Pensiamo a Iperborea che ha deciso fin dalla sua fondazione di occuparsi solo di letteratura Nord Europea o a Pelle d’Oca che si occupa esclusivamente di gialli per bambini o ragazzi. Ogni casa editrice ha un suo valore intrinseco e avere la possibilità, e la voglia di scoprire un autore o un’autrice che altrimenti potrebbe passare inosservato ha un non so che di eccitante. I libri a scaffale nelle nostre librerie, infatti, vengono scelti tenendo conto di tantissimi fattori: dalla classifica delle vendite dei settimanali come Robinson o La Lettura alla nostra personale ricerca, dando risalto magari a due (o più) temi caldi del dibattito pubblico e culturale e, last but not least, seguendo le esigenze della nostra clientela e della zona in cui sono situate le librerie.

Ma tutto questo ovviamente è stato messo a soqquadro dalla pandemia Covid-19. All’improvviso quello che ti sembrava scontato e, perché no, banale non lo era più.

I librai indipendenti hanno dovuto rivedere di sana pianta il loro lavoro: abbiamo dovuto immaginare in pochissimo tempo strategie alternative per non far mancare le storie a casa delle persone.

Noi, per esempio, durante il lockdown abbiamo intensificato il nostro servizio di consegne a domicilio Libro Lesto (attivo dal 2018) e abbiamo da subito sposato il progetto Libri da Asporto, rete che vede per la prima volta insieme editori e librai a favore dei lettori e delle lettrici in giro per l’Italia.

Durante il 2020 abbiamo migliorato la comunicazione delle nostre pagine social e abbiamo messo online il nostro sito internet, dov’è possibile acquistare e scegliere il servizio che più si confà alle proprie esigenze e rimanere aggiornati sulle attività delle librerie.

Nonostante l’anno appena trascorso non abbiamo mai smesso di dialogare con il nostro territorio e questo lavoro costante, seppur faticoso, ci viene ogni giorno ripagato dalle persone che scelgono di rivolgersi a noi per le loro letture.

Ma cosa sono due libraie se non consigliano storie?

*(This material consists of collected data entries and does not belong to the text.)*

Lemma heap_inv_result tr c ch q' e :
  heap_inv tr c → plain 0 e → (∀ a, ¬ about a e) →
  result_ok (tr ++ [e]) (next_addr c) ch q' →
  heap_inv (tr ++ [e]) (set_result_chan ch q' c).
Proof.
  intros [Hag Hst Hre Hwa Hun Hlo] Hpl Hab Hok.
  assert (Hw : ∀ ch vm k, EvWaiter ch vm k ∈ tr ++ [e] → EvWaiter ch vm k ∈ tr).
  { intros ch' vm k [?|Heq%list_elem_of_singleton]%elem_of_app; [done|]. by rewrite <- Heq in Hpl. }
  split; simpl.
  - done.
  - intros a s Hs. destruct (logs_other a tr e (Hab a)) as [He1 He2].
    eapply state_ok_mono; [by apply Hst|lia|auto|done..].
  - intros ch' q [[<- <-]|[_ Hq]]%lookup_insert_Some; [done|].
    eapply result_ok_mono; [by apply Hre|lia|auto].
  - eauto.
  - eauto.
  - intros a cmd [H|H]; apply elem_of_app in H as [H|<-%list_elem_of_singleton];
      try (by eapply Hlo; eauto); by destruct (Hab a).
Qed.

Lemma heap_inv_none tr c : heap_inv tr c → heap_inv (tr ++ [EvNone]) c.
Proof.
  intros [Hag Hst Hre Hwa Hun Hlo].
  assert (Hold : ∀ e, e ≠ EvNone → e ∈ tr ++ [EvNone] → e ∈ tr) by set_solver.
  split.
  - done.
  - intros a s Hs. destruct (logs_other a tr EvNone) as [He1 He2]; [by intros []|].
    eapply state_ok_mono; [by apply Hst|lia|auto|done..].
  - intros ch q Hq. eapply result_ok_mono; [by apply Hre|lia|auto].
  - intros ch vm k Hin. eapply Hwa, Hold; [|done]. done.
  - intros ch vm k vm' k' H1 H2. eapply Hun; apply Hold; done.
  - intros a cmd [H|H]; (apply Hold in H; [|done]); eauto.
Qed.

Lemma fresh_logs tr c a : heap_inv tr c → next_addr c ≤ a → sent_to a tr = [] ∧ taken_from a tr = [].
Proof.
  intros Hinv Ha.
  assert (H : ∀ e, e ∈ tr → ¬ about a e).
  { intros e He Hab. destruct e as [| |a' cmd|a' cmd|]; try done; simpl in Hab; subst;
      pose proof (hi_logs _ _ Hinv a cmd ltac:(auto)); lia. }
  clear Hinv. induction tr as [|e tr IH] using rev_ind; [done|].
  destruct (logs_other a tr e) as [-> ->]; [apply H; set_solver|].
  apply IH. intros e' He'. apply H. set_solver.
Qed.

Lemma add_waiter_inv tr c a vm k ch c' :
  heap_inv tr c → state_of c a vm → add_waiter a k c = Done (ch, c') →
  heap_inv (tr ++ [EvWaiter ch vm k]) c' ∧ keeps c c'.
Proof.
  intros Hinv (s & Hs & Hvm) H. unfold add_waiter in H. rewrite Hs in H. injection H as <- <-.
  pose proof Hinv as [Hag Hst Hre Hwa Hun Hlo].
  set (s' := set_waiters _ s). set (e := EvWaiter _ vm k).
  assert (Hold : ∀ x vm' k', EvWaiter x vm' k' ∈ tr ++ [e] →
    EvWaiter x vm' k' ∈ tr ∨ x = next_addr c ∧ vm' = vm ∧ k' = k).
  { intros x vm' k' [?|Heq%list_elem_of_singleton]%elem_of_app; [by left|].
    injection Heq as -> -> ->. by right. }
  split; [split; simpl|].
  - intros vm' a' Hvm'. destruct (Hag vm' a' Hvm') as (s0 & Hs0 & ? & ?). rewrite lookup_insert.
    destruct (decide (a = a')) as [<-|]; [|by eauto]. exists s'. simplify_eq. auto.
  - intros a' s0 H0. destruct (logs_other a' tr e) as [He1 He2]; [by intros []|].
    apply lookup_insert_Some in H0 as [[<- <-]|[Hne Hs0]].
    + destruct (Hst _ _ Hs) as [Ha Hw Hf Hc Hr].
      split; simpl; [lia| |by rewrite He1, He2|done..].
      intros k' ch [[<- <-]|[_ Hk]]%lookup_insert_Some; [|by auto]. rewrite Hvm. set_solver.
    + eapply state_ok_mono; [by apply Hst|lia|auto|done..].
  - intros ch q [[<- <-]|[_ Hq]]%lookup_insert_Some.
    + split; simpl; [lia|done..|]. intros r Hr. by apply not_elem_of_nil in Hr.
    + eapply result_ok_mono; [by apply Hre|lia|auto].
  - intros x vm' k' [Hx|[-> _]]%Hold; [apply Hwa in Hx|]; lia.
  - intros x vm1 k1 vm2 k2 [H1|(-> & -> & ->)]%Hold [H2|(H2 & -> & ->)]%Hold; subst; try done.
    + by eapply Hun.
    + apply Hwa in H1. lia.
    + apply Hwa in H2. lia.
  - intros a' cmd [H|H]; apply elem_of_app in H as [H|Heq%list_elem_of_singleton]; try done;
      pose proof (Hlo a' cmd ltac:(auto)); lia.
  - intros a' vm' (s0 & Hs0 & <-). unfold state_of. simpl. rewrite lookup_insert.
    destruct (decide (a = a')) as [<-|]; [|by eauto]. exists s'. by simplify_eq.
Qed.

Lemma register_inv tr c vm :
  heap_inv tr c → heap_inv tr (RegisterVM vm c) ∧ keeps c (RegisterVM vm c).
Proof.
  intros Hinv. pose proof Hinv as [Hag Hst Hre Hwa Hun Hlo].
  destruct (fresh_logs tr c (next_addr c) Hinv) as [Hf1 Hf2]; [lia|].
  assert (Hne : ∀ a s, states c !! a = Some s → next_addr c ≠ a).
  { intros a s Hs. destruct (Hst a s Hs). lia. }
  split; [split; simpl|].
  - intros vm' a [[<- <-]|[_ Hvm']]%lookup_insert_Some.
    + rewrite lookup_insert_eq. eauto.
    + destruct (Hag vm' a Hvm') as (s & Hs & ? & ?). rewrite lookup_insert_ne by eauto. eauto.
  - intros a s [[<- <-]|[_ Hs]]%lookup_insert_Some.
    + split; simpl; [lia|done|by rewrite Hf1, Hf2|done..].
    + eapply state_ok_mono; [by apply Hst|lia|auto|done..].
  - intros ch q Hq. eapply result_ok_mono; [by apply Hre|lia|auto].
  - intros ch vm' k Hin%Hwa. lia.
  - done.
  - intros a cmd H%Hlo. lia.
  - intros a vm' (s & Hs & <-). unfold state_of. simpl. rewrite lookup_insert_ne by eauto. eauto.
Qed.

Lemma unregister_inv tr c vm c' :
  heap_inv tr c → UnregisterVM vm c = Done c' → heap_inv tr c' ∧ keeps c c'.
Proof.
  intros Hinv H. pose proof Hinv as [Hag Hst Hre Hwa Hun Hlo]. unfold UnregisterVM in H.
  destruct (agents c !! vm) as [a|] eqn:Ea; [|injection H as <-; split; [done|by intros ?]].
  destruct (states c !! a) as [s|] eqn:Es; [|done].
  unfold chan_close in H. destruct (ch_closed (as_commands s)) eqn:Ec; [done|]. injection H as <-.
  assert (Hinj : ∀ vm', vm' ≠ vm → agents c !! vm' ≠ Some a).
  { intros vm' Hne Ha. destruct (Hag _ _ Ha) as (s1 & Hs1 & ? & _).
    destruct (Hag _ _ Ea) as (s2 & Hs2 & ? & _). congruence. }
  split; [split; simpl; try done|].
  - intros vm' a' [Hne Ha']%lookup_delete_Some.
    rewrite lookup_insert_ne by (intros <-; by eapply Hinj). by apply Hag.
  - intros a' s' [[<- <-]|[_ Hs']]%lookup_insert_Some; [|by apply Hst].
    destruct (Hst _ _ Es) as [? ? ? ? ?]. by split.
  - intros a' vm' (s0 & Hs0 & <-). unfold state_of. simpl. rewrite lookup_insert.
    destruct (decide (a = a')) as [<-|]; [|by eauto]. eexists. split; [done|]. by simplify_eq.
Qed.

Lemma notify_inv tr c a id c' :
  heap_inv tr c → notify_ready a id c = Done c' → heap_inv tr c' ∧ keeps c c'.
Proof.
  intros Hinv H. pose proof Hinv as [Hag Hst Hre Hwa Hun Hlo]. unfold notify_ready in H.
  destruct (states c !! a) as [s|] eqn:Es; [|done].
  assert (∃ s', c' = set_state a s' c ∧ as_vmID s' = as_vmID s ∧ as_commands s' = as_commands s ∧
    as_resultWaiters s' = as_resultWaiters s ∧ ch_closed (as_ready s') = as_readyOnce s')
    as (s' & -> & Hv & Hc & Hw & Hr).
  { destruct (Hst _ _ Es) as [_ _ _ _ Hr]. destruct (as_readyOnce s); [injection H as <-; by eexists|].
    unfold chan_close in H. destruct (ch_closed (as_ready s)); [done|]. injection H as <-. by eexists. }
  split; [|by eapply keeps_set_state]. split; simpl; try done.
  - intros vm a' Ha. destruct (Hag vm a' Ha) as (s0 & Hs0 & ? & ?). rewrite lookup_insert.
    destruct (decide (a = a')) as [<-|]; [|by eauto]. exists s'. simplify_eq. by rewrite Hc.
  - intros a' s0 [[<- <-]|[_ Hs']]%lookup_insert_Some; [|by apply Hst].
    destruct (Hst _ _ Es) as [? ? ? ? ?]. split; rewrite ?Hv, ?Hc, ?Hw; done.
Qed.

Lemma lookup_agent_state tr c vm a : heap_inv tr c → lookup_agent vm c = Ok a → state_of c a vm.
Proof.
  intros Hinv H. unfold lookup_agent in H. destruct (agents c !! vm) eqn:E; [|done].
  injection H as <-. destruct (hi_agents _ _ Hinv _ _ E) as (s & ? & ? & _). by exists s.
Qed.

Lemma keeps_refl c : keeps c c.
Proof. by intros a vm. Qed.

Lemma push_command_inv tr c a s cmd q :
  heap_inv tr c → states c !! a = Some s → push_command a cmd c = Sent q →
  heap_inv (tr ++ [EvSent a cmd]) (set_state a (set_commands q s) c).
Proof.
  intros Hinv Hs H. unfold push_command, chan_send in H. rewrite Hs in H.
  destruct (ch_closed (as_commands s)) eqn:Ec; [done|]. case_decide; [|done]. injection H as <-.
  apply (heap_inv_update _ _ _ s); [done..|].
  destruct (hi_states _ _ Hinv _ _ Hs) as [Ha Hw Hf Hc Hr]. split; simpl; [lia|by auto| |done..].
  unfold taken_from, sent_to in *. rewrite !omap_app. simpl.
  rewrite decide_True by done. simpl. by rewrite app_nil_r, app_assoc, Hf.
Qed.

Lemma pop_command_inv tr c a s cmd q :
  heap_inv tr c → states c !! a = Some s → pop_command a c = Received cmd q →
  heap_inv (tr ++ [EvTaken a cmd]) (set_state a (set_commands q s) c).
Proof.
  intros Hinv Hs H. unfold pop_command, chan_recv in H. rewrite Hs in H.
  destruct (ch_buf (as_commands s)) as [|x b] eqn:Eb; [by case_match|]. injection H as -> <-.
  apply (heap_inv_update _ _ _ s); [done..|].
  destruct (hi_states _ _ Hinv _ _ Hs) as [Ha Hw Hf Hc Hr]. split; simpl; [lia|by auto| |done..].
  unfold taken_from, sent_to in *. rewrite !omap_app. simpl.
  rewrite decide_True by done. simpl. rewrite app_nil_r, <- app_assoc. simpl. by rewrite Eb in Hf.
Qed.

Lemma pop_result_inv tr c ch r q :
  heap_inv tr c → pop_result ch c = Received r q →
  heap_inv (tr ++ [EvNone]) (set_result_chan ch q c) ∧
  ∃ vm, EvWaiter ch vm (ar_CommandID r) ∈ tr ∧ EvDelivered vm r ∈ tr.
Proof.
  intros Hinv H. unfold pop_result, chan_recv in H. destruct (results c !! ch) as [q0|] eqn:Eq; [|done].
  destruct (hi_results _ _ Hinv _ _ Eq) as [Ha Hc Ho Hb].
  destruct (ch_buf q0) as [|x b] eqn:Eb; [by case_match|]. injection H as -> <-.
  split; [|apply Hb; left]. apply heap_inv_result; [done|done|by intros a []|].
  split; simpl; [done..|]. intros r' Hr'. destruct (Hb r' ltac:(by right)) as (vm & ? & ?).
  exists vm. auto.
Qed.

Lemma push_result_inv tr c vm ch r q :
  heap_inv tr c → EvWaiter ch vm (ar_CommandID r) ∈ tr → push_result ch r c = Sent q →
  heap_inv (tr ++ [EvDelivered vm r]) (set_result_chan ch q c).
Proof.
  intros Hinv Hw H. unfold push_result, chan_send in H. destruct (results c !! ch) as [q0|] eqn:Eq; [|done].
  destruct (hi_results _ _ Hinv _ _ Eq) as [Ha Hc Ho Hb]. rewrite Ho in H.
  case_decide; [|done]. injection H as <-. apply heap_inv_result; [done|done|by intros a []|].
  split; simpl; [done..|]. intros r' [Hr'|Hr'%list_elem_of_singleton]%elem_of_app.
  - destruct (Hb r' Hr') as (vm' & ? & ?). exists vm'. auto.
  - subst. exists vm. set_solver.
Qed.

Lemma delete_waiter_inv tr c a k :
  heap_inv tr c → heap_inv (tr ++ [EvNone]) (delete_waiter a k c) ∧ keeps c (delete_waiter a k c).
Proof.
  intros Hinv. unfold delete_waiter. destruct (states c !! a) as [s|] eqn:Es;
    [|split; [by apply heap_inv_none|apply keeps_refl]].
  split; [|by eapply keeps_set_state]. apply (heap_inv_update _ _ _ s); [done..|].
  destruct (logs_other a tr EvNone) as [He1 He2]; [by intros []|].
  destruct (hi_states _ _ Hinv _ _ Es) as [Ha Hw Hf Hc Hr].
  split; simpl; [lia| |by rewrite He1, He2|done..]. intros k' ch [_ Hk]%lookup_delete_Some. auto.
Qed.

Local Hint Resolve heap_inv_none keeps_refl lookup_agent_state : core.

Lemma call_step_inv tr c k e k' c' :
  heap_inv tr c → call_ok tr c k → call_step k c e k' c' →
  heap_inv (tr ++ [e]) c' ∧ keeps c c' ∧ call_ok (tr ++ [e]) c' k'.
Proof.
  intros Hinv Hok Hstep. destruct Hstep; simpl in *; try (by eauto).
  - split_and!; [by eauto..|]. intros r; congruence.
  - destruct (add_waiter_inv _ _ _ _ _ _ _ Hinv Hok H) as [? Hk].
    split_and!; [done|done|by apply Hk|set_solver].
  - destruct Hok as [Hst Hw]. assert (Hk : keeps c (set_state a (set_commands q s) c))
      by (by eapply keeps_set_state).
    split_and!; [by eapply push_command_inv|done|by apply Hk|auto].
  - split_and!; [by eauto..|]. intros r; congruence.
  - destruct (pop_result_inv _ _ _ _ _ Hinv H) as [Hi (vm' & Hw & Hd)]. destruct Hok as [_ Hw'].
    split_and!; [done|by intros ? ?|]. intros r' [= <-].
    destruct (hi_unique _ _ Hinv _ _ _ _ _ Hw Hw') as [-> ?]. auto.
  - split_and!; [by eauto..|]. intros r; congruence.
  - destruct (delete_waiter_inv tr c a (ac_ID cmd) Hinv). split_and!; [done..|].
    intros r Hr. destruct (Hok r Hr). auto.
  - split_and!; [by eapply pop_command_inv|by eapply keeps_set_state|done].
  - split_and!; [by eauto..|]. unfold find_waiter in H. destruct Hok as (s & Hs & <-).
    rewrite Hs in H. simpl in H. destruct (as_resultWaiters s !! ar_CommandID r) eqn:E; [|done].
    injection H as <-. by apply elem_of_snoc_old, (hi_states _ _ Hinv _ _ Hs).
  - split_and!; [by eapply push_result_inv|by intros ? ?|done].
Qed.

Ecco a voi due novità e due titoli da catalogo: Una storia americana. Joe Biden, Kamala Harris e una nazione da ricostruire, Francesco Costa (Mondadori); Questo giorno incombe, Antonella Lattanzi (HarperCollins); Il ciarlatano, Isaac Bashevis Singer (Adelphi); Tutto è jazz, Lili Grün (Keller).


L’immagine è presa da «Publishers Weekly» – posto che non se ne accorgeranno mai, speriamo non si arrabbino. L’iniziativa è a cura di Susanna Ralaima.